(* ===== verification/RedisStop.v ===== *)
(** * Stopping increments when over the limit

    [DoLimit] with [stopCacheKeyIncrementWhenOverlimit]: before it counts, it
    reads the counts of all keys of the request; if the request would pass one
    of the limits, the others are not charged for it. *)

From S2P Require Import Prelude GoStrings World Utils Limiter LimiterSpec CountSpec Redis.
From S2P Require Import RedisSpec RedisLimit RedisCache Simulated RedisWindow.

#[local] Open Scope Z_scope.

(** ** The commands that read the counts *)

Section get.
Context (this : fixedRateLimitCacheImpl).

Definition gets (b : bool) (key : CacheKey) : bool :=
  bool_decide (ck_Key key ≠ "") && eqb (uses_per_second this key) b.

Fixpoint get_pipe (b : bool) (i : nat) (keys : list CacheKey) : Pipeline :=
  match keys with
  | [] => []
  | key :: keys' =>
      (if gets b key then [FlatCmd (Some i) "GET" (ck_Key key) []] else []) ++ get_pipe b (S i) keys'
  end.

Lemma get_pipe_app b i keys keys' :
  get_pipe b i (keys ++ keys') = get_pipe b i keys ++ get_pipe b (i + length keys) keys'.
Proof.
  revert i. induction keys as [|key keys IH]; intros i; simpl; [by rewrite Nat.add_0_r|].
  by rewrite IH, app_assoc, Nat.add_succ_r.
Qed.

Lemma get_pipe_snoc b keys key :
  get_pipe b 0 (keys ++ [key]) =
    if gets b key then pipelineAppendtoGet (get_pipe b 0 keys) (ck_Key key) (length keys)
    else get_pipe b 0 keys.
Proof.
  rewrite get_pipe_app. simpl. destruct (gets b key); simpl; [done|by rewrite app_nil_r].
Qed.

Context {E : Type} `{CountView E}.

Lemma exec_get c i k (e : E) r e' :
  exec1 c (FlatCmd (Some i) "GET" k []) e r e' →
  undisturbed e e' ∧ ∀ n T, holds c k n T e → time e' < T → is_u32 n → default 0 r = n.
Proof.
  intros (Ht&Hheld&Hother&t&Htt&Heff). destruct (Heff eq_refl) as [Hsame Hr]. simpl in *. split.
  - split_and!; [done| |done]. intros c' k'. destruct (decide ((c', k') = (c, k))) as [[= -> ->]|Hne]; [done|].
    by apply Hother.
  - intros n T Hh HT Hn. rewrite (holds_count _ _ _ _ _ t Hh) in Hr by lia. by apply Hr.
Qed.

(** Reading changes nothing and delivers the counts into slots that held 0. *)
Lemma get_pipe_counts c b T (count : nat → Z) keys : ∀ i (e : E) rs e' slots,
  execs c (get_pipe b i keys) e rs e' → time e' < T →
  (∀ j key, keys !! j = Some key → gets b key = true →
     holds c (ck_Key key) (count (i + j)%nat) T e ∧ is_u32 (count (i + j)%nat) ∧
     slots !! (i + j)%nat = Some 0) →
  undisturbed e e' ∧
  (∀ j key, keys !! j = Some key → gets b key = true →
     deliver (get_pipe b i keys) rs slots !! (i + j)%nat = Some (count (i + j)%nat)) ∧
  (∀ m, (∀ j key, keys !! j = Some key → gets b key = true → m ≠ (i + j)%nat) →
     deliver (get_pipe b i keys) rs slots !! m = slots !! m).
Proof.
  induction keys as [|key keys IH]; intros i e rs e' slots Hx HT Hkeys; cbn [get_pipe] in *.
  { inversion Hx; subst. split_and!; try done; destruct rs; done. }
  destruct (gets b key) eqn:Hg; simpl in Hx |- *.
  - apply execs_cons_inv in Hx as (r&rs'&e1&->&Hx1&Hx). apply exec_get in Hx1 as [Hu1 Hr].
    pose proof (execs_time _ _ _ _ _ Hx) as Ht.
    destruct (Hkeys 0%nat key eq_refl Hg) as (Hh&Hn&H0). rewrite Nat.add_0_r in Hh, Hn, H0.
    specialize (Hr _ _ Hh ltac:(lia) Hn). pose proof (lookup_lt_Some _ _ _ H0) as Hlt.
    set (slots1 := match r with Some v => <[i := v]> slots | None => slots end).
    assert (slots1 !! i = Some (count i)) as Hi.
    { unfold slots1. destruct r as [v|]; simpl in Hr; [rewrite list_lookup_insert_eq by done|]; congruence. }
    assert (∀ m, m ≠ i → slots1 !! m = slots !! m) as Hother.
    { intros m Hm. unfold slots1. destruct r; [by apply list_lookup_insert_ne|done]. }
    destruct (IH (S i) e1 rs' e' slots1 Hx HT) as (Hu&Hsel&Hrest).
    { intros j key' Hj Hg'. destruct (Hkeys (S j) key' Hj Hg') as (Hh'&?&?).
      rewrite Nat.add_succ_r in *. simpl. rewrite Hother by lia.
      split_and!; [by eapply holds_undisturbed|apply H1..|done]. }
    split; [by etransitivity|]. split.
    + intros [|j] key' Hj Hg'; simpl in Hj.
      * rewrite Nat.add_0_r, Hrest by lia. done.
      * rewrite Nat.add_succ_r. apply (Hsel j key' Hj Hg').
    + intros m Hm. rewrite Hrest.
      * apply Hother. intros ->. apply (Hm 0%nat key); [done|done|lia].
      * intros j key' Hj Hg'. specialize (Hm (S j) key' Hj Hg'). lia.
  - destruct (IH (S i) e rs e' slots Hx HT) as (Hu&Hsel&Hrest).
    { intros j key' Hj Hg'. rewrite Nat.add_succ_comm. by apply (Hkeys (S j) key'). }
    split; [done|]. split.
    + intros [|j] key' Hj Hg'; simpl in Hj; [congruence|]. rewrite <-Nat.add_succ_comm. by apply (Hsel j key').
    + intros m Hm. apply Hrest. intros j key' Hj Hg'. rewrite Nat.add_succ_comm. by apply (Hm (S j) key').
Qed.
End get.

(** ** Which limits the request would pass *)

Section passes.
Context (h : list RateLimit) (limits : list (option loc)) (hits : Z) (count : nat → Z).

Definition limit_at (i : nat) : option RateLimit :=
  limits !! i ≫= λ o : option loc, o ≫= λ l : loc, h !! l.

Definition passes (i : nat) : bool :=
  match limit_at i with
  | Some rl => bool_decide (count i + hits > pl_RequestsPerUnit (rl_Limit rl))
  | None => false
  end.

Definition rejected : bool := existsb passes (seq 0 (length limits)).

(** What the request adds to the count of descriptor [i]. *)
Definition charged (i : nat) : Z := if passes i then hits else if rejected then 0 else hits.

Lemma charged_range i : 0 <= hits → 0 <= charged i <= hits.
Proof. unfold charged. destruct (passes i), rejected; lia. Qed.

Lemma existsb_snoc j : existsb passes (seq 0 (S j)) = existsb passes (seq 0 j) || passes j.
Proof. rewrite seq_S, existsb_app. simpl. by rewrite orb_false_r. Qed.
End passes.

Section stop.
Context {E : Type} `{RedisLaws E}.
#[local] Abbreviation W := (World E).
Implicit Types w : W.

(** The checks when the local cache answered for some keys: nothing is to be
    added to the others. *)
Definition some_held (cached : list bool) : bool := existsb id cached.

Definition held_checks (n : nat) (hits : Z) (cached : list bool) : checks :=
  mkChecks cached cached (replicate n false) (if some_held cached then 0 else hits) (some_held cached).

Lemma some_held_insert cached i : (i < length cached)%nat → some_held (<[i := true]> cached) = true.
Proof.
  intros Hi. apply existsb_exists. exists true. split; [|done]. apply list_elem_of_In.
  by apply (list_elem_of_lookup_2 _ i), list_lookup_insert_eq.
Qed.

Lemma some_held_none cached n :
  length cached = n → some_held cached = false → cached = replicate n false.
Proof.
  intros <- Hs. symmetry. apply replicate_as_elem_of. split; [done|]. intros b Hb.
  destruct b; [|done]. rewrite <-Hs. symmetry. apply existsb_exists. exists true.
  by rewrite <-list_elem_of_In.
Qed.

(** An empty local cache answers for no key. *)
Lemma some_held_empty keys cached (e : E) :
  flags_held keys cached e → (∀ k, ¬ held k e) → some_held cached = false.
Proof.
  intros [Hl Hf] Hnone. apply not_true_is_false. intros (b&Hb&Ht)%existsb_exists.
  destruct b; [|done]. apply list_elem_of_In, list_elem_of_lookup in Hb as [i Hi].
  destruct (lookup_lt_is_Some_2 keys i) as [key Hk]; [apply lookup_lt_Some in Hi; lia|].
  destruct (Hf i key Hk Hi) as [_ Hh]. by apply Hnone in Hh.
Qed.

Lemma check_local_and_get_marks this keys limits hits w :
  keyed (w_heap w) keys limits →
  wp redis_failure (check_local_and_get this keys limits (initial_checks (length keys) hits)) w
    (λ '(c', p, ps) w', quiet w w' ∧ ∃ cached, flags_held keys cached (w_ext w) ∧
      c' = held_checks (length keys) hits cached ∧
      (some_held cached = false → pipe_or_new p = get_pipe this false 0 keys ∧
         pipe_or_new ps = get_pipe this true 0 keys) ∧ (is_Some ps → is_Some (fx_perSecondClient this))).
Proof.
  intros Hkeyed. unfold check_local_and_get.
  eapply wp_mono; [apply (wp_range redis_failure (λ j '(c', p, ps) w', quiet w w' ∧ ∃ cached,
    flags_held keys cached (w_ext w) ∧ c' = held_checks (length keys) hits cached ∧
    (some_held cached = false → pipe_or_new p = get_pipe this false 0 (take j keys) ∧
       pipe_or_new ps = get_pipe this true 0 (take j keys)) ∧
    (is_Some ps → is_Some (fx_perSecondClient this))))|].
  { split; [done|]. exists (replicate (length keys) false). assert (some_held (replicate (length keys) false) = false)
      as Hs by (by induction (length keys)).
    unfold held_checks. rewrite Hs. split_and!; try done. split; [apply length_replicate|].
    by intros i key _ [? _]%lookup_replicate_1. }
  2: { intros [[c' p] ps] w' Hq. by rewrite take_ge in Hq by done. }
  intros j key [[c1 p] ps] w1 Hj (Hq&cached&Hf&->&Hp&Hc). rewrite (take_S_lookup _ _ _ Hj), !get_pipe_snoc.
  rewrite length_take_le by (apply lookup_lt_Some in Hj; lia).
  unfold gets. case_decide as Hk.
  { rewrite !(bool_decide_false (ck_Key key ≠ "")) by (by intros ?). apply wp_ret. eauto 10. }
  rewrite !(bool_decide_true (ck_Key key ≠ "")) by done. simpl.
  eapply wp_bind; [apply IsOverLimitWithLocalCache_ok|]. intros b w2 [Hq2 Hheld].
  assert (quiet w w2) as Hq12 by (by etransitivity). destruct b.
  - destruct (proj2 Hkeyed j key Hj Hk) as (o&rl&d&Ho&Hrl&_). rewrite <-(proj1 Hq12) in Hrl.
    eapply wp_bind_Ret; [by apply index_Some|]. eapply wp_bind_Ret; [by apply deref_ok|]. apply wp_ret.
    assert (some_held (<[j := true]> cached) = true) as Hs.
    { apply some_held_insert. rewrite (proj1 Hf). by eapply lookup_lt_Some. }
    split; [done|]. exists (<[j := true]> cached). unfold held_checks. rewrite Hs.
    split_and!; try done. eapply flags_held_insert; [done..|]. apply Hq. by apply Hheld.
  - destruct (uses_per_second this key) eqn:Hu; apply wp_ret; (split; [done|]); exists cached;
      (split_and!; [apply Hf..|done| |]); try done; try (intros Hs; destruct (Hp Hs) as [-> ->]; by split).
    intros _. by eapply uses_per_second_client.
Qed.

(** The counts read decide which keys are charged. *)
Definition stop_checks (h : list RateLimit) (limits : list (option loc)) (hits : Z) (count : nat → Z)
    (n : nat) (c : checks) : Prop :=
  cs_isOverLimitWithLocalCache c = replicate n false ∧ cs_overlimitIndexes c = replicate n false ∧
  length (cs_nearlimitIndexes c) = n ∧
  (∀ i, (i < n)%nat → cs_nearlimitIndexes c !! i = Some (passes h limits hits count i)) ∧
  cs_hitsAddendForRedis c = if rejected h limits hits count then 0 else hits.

=-=-=-=-=

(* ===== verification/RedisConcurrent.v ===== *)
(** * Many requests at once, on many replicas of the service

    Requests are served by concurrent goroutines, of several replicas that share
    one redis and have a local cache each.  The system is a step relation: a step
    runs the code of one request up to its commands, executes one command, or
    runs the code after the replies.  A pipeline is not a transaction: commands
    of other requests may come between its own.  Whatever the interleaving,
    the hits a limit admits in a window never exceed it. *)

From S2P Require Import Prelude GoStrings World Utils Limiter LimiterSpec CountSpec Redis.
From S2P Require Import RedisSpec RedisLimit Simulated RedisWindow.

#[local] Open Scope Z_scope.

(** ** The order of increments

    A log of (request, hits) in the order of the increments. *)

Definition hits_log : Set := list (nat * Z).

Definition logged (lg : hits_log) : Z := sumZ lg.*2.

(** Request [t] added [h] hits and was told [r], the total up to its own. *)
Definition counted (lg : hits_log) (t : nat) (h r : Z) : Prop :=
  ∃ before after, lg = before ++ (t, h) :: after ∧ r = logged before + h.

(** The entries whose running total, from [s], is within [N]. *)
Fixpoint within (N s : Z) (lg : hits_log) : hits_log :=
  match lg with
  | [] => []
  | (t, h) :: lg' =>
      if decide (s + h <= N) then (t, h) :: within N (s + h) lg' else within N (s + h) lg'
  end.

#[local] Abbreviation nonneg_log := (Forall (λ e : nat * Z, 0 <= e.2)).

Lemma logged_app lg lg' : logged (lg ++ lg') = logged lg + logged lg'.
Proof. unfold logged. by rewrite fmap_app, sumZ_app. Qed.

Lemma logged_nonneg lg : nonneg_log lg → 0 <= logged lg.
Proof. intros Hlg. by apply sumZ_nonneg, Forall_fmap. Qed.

=-=-=-=-=

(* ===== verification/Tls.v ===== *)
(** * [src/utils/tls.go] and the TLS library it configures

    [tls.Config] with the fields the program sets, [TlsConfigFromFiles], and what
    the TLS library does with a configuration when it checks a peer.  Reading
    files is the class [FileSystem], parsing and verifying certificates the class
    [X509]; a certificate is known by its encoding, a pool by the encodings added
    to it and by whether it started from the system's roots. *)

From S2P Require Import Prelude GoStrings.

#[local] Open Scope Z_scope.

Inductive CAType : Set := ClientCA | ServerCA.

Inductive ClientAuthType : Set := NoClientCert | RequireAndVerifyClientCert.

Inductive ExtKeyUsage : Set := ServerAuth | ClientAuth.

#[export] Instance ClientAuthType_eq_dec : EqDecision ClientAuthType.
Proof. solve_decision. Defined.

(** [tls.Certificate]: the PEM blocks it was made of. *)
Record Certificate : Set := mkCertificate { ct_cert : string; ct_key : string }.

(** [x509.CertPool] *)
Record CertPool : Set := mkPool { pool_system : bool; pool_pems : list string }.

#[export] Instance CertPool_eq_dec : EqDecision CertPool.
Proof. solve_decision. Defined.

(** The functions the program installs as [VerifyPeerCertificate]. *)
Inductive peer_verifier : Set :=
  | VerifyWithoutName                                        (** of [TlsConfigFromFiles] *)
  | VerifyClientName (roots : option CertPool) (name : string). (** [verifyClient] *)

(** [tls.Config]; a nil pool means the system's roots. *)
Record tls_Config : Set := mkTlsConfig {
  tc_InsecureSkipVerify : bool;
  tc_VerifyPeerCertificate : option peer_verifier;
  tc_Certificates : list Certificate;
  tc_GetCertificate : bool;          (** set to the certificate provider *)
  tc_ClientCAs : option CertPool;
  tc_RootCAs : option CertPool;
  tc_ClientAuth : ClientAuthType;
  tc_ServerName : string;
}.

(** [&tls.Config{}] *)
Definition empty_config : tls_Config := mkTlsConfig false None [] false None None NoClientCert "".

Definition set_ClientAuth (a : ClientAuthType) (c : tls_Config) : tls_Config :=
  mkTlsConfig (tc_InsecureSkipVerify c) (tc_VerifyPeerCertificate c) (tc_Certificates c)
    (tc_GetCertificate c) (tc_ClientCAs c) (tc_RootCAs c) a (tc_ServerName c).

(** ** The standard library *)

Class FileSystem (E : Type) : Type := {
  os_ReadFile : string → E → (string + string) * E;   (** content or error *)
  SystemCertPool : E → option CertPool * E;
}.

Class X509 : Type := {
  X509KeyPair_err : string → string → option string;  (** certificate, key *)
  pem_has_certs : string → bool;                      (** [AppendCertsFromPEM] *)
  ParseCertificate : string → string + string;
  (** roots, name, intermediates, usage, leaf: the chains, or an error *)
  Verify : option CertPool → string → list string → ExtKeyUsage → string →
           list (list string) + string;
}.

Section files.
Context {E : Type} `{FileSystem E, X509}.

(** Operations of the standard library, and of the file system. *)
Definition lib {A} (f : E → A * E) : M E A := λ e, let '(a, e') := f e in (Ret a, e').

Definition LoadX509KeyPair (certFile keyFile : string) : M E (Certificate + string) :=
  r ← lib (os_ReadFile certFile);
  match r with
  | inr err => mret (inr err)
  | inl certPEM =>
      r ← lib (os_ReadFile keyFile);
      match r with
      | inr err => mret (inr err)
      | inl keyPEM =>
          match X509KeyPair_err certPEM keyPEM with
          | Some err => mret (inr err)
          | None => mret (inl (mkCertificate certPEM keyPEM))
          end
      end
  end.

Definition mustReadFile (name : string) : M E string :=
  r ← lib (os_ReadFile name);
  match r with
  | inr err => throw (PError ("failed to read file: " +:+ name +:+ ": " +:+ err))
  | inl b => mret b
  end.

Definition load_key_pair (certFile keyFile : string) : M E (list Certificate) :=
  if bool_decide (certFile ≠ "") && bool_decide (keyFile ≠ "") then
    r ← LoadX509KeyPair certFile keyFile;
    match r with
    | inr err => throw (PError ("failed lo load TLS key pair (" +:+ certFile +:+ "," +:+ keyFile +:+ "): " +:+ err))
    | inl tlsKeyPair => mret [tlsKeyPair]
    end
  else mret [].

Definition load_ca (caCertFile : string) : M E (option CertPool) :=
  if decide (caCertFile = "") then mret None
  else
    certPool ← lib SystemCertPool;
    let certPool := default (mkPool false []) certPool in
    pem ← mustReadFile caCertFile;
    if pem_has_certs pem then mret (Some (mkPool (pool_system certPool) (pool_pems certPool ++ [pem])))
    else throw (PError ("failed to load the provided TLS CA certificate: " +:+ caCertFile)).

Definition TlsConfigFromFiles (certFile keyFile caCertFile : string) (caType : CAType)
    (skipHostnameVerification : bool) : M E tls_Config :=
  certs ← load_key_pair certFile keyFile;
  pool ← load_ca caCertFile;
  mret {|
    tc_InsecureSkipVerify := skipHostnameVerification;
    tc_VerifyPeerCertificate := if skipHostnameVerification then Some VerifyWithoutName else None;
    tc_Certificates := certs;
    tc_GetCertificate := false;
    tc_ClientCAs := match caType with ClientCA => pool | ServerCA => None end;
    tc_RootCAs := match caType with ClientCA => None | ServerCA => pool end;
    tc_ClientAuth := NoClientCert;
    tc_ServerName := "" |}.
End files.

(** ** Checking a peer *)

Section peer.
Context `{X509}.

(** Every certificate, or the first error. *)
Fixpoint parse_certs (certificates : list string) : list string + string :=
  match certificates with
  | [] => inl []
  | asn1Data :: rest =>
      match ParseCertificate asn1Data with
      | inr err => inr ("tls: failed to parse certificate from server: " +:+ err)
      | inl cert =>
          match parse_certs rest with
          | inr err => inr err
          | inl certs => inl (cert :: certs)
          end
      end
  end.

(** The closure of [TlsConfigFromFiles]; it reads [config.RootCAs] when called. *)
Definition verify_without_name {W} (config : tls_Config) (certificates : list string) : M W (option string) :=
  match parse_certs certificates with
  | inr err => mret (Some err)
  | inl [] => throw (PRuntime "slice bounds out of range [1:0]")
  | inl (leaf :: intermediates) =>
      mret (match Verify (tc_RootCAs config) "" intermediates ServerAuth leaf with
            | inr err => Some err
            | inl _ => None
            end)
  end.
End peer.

=-=-=-=-=

→ **PROBLEM DETAILS**: Once the line with "Definition set_ClientAuth (a" is found in the records above, print exactly that line and every line after it through the line with "match X509KeyPair_err certPEM".

→ **RESPONSE BOX**:
Definition set_ClientAuth (a : ClientAuthType) (c : tls_Config) : tls_Config :=
  mkTlsConfig (tc_InsecureSkipVerify c) (tc_VerifyPeerCertificate c) (tc_Certificates c)
    (tc_GetCertificate c) (tc_ClientCAs c) (tc_RootCAs c) a (tc_ServerName c).

(** ** The standard library *)

Class FileSystem (E : Type) : Type := {
  os_ReadFile : string → E → (string + string) * E;   (** content or error *)
  SystemCertPool : E → option CertPool * E;
}.

Class X509 : Type := {
  X509KeyPair_err : string → string → option string;  (** certificate, key *)
  pem_has_certs : string → bool;                      (** [AppendCertsFromPEM] *)
  ParseCertificate : string → string + string;
  (** roots, name, intermediates, usage, leaf: the chains, or an error *)
  Verify : option CertPool → string → list string → ExtKeyUsage → string →
           list (list string) + string;
}.

Section files.
Context {E : Type} `{FileSystem E, X509}.

(** Operations of the standard library, and of the file system. *)
Definition lib {A} (f : E → A * E) : M E A := λ e, let '(a, e') := f e in (Ret a, e').

Definition LoadX509KeyPair (certFile keyFile : string) : M E (Certificate + string) :=
  r ← lib (os_ReadFile certFile);
  match r with
  | inr err => mret (inr err)
  | inl certPEM =>
      r ← lib (os_ReadFile keyFile);
      match r with
      | inr err => mret (inr err)
      | inl keyPEM =>
          match X509KeyPair_err certPEM keyPEM with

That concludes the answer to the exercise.